[Items listed in a dataset]
- Opening Delimiter -

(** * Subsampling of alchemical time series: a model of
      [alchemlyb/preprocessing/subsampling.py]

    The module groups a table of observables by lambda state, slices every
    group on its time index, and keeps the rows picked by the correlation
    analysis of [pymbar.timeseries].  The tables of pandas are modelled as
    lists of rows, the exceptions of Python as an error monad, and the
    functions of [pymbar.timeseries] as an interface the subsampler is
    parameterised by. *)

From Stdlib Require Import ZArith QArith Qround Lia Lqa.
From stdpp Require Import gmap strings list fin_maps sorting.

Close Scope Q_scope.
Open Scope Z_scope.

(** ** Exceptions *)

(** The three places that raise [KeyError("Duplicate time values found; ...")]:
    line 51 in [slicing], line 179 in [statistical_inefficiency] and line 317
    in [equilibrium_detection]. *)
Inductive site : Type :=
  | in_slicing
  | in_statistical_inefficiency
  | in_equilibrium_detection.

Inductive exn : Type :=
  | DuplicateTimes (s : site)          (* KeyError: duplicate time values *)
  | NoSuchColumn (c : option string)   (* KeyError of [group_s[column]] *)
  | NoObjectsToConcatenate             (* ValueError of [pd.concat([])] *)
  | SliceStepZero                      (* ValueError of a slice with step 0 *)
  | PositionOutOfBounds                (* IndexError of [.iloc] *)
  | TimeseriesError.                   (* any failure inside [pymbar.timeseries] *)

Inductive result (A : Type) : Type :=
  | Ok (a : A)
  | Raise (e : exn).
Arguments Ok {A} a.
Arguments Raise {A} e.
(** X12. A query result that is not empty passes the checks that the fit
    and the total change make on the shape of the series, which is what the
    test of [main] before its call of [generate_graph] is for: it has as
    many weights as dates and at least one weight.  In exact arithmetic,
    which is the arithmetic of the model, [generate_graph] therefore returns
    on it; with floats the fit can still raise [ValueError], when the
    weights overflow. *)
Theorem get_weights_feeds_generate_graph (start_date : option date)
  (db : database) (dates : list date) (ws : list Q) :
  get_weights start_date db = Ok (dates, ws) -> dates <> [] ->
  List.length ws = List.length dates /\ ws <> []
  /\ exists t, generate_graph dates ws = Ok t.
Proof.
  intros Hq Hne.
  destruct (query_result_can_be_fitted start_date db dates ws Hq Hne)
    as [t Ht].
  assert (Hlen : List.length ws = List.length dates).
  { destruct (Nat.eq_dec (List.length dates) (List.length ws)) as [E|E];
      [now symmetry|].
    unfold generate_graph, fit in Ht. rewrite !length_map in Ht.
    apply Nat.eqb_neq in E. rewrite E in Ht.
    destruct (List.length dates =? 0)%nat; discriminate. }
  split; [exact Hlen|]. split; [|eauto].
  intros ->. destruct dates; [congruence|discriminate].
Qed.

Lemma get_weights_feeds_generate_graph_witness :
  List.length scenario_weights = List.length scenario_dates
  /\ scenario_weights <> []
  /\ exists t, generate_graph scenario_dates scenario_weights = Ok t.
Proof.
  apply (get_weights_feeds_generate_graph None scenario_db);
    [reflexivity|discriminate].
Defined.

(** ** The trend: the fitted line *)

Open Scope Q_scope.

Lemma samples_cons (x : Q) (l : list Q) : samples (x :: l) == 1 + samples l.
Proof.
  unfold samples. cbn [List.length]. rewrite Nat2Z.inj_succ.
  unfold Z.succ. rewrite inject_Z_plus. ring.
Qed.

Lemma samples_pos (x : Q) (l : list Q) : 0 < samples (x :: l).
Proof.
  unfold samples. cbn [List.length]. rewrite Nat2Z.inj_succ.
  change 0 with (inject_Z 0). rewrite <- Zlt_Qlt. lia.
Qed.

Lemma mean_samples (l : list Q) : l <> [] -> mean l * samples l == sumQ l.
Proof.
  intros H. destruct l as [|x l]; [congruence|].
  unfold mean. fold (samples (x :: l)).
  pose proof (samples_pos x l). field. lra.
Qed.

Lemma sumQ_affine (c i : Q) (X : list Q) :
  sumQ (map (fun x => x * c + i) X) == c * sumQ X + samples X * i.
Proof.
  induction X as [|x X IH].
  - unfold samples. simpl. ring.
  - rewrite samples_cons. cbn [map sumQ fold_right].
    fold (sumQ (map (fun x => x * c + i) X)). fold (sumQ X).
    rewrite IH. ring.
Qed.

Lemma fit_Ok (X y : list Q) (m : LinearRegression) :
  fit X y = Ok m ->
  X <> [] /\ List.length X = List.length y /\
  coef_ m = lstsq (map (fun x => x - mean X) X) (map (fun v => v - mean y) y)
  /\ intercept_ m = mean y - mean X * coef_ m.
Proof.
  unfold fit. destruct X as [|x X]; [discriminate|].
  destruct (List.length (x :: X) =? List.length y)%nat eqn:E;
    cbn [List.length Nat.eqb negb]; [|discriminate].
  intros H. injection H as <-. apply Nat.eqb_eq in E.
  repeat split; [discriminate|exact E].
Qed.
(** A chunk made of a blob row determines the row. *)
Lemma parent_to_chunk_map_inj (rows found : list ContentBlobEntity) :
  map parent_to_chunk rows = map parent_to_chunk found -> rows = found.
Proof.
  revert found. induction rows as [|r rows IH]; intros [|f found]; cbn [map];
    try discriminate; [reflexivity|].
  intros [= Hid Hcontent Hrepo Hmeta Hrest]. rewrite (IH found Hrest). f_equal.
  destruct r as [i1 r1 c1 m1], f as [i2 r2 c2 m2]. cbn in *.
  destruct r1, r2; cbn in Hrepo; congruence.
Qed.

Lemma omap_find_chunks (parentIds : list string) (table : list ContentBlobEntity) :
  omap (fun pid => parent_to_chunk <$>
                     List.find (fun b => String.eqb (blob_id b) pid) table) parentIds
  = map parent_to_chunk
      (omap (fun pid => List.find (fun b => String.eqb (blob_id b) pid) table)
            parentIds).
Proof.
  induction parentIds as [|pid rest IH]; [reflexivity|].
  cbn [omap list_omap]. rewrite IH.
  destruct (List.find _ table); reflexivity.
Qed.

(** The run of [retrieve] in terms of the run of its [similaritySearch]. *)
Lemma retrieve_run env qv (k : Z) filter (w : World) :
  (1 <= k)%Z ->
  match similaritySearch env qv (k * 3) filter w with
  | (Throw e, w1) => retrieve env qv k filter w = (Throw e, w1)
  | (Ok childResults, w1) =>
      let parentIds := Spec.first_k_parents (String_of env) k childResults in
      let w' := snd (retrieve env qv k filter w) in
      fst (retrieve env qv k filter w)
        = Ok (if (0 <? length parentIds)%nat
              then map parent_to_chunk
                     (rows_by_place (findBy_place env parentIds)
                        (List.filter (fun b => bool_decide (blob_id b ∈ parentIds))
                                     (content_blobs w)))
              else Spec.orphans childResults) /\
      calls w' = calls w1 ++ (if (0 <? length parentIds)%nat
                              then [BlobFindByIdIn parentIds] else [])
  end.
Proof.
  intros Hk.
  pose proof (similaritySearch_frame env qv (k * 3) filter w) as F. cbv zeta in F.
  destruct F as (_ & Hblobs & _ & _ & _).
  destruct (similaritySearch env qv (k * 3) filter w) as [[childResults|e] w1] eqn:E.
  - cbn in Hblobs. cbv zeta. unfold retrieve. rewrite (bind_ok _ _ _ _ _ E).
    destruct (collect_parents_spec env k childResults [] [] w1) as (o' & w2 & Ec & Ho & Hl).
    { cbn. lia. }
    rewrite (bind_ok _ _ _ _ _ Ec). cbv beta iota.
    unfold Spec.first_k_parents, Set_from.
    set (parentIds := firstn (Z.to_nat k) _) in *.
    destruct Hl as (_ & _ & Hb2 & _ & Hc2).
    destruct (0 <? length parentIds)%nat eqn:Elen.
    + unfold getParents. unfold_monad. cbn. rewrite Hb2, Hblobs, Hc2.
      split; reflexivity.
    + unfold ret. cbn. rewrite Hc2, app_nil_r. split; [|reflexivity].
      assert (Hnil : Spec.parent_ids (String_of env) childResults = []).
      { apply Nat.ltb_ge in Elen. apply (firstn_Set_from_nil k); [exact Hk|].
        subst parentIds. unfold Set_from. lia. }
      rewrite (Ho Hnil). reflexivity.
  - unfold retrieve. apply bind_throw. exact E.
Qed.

- Closing Delimiter -

Exercise:
Only the last part of the entries above is needed: please copy the line with "(List.filter (fun b" and each line after it exactly.

Exercise answer:
                        (List.filter (fun b => bool_decide (blob_id b ∈ parentIds))
                                     (content_blobs w)))
              else Spec.orphans childResults) /\
      calls w' = calls w1 ++ (if (0 <? length parentIds)%nat
                              then [BlobFindByIdIn parentIds] else [])
  end.
Proof.
  intros Hk.
  pose proof (similaritySearch_frame env qv (k * 3) filter w) as F. cbv zeta in F.
  destruct F as (_ & Hblobs & _ & _ & _).
  destruct (similaritySearch env qv (k * 3) filter w) as [[childResults|e] w1] eqn:E.
  - cbn in Hblobs. cbv zeta. unfold retrieve. rewrite (bind_ok _ _ _ _ _ E).
    destruct (collect_parents_spec env k childResults [] [] w1) as (o' & w2 & Ec & Ho & Hl).
    { cbn. lia. }
    rewrite (bind_ok _ _ _ _ _ Ec). cbv beta iota.
    unfold Spec.first_k_parents, Set_from.
    set (parentIds := firstn (Z.to_nat k) _) in *.
    destruct Hl as (_ & _ & Hb2 & _ & Hc2).
    destruct (0 <? length parentIds)%nat eqn:Elen.
    + unfold getParents. unfold_monad. cbn. rewrite Hb2, Hblobs, Hc2.
      split; reflexivity.
    + unfold ret. cbn. rewrite Hc2, app_nil_r. split; [|reflexivity].
      assert (Hnil : Spec.parent_ids (String_of env) childResults = []).
      { apply Nat.ltb_ge in Elen. apply (firstn_Set_from_nil k); [exact Hk|].
        subst parentIds. unfold Set_from. lia. }
      rewrite (Ho Hnil). reflexivity.
  - unfold retrieve. apply bind_throw. exact E.
Qed.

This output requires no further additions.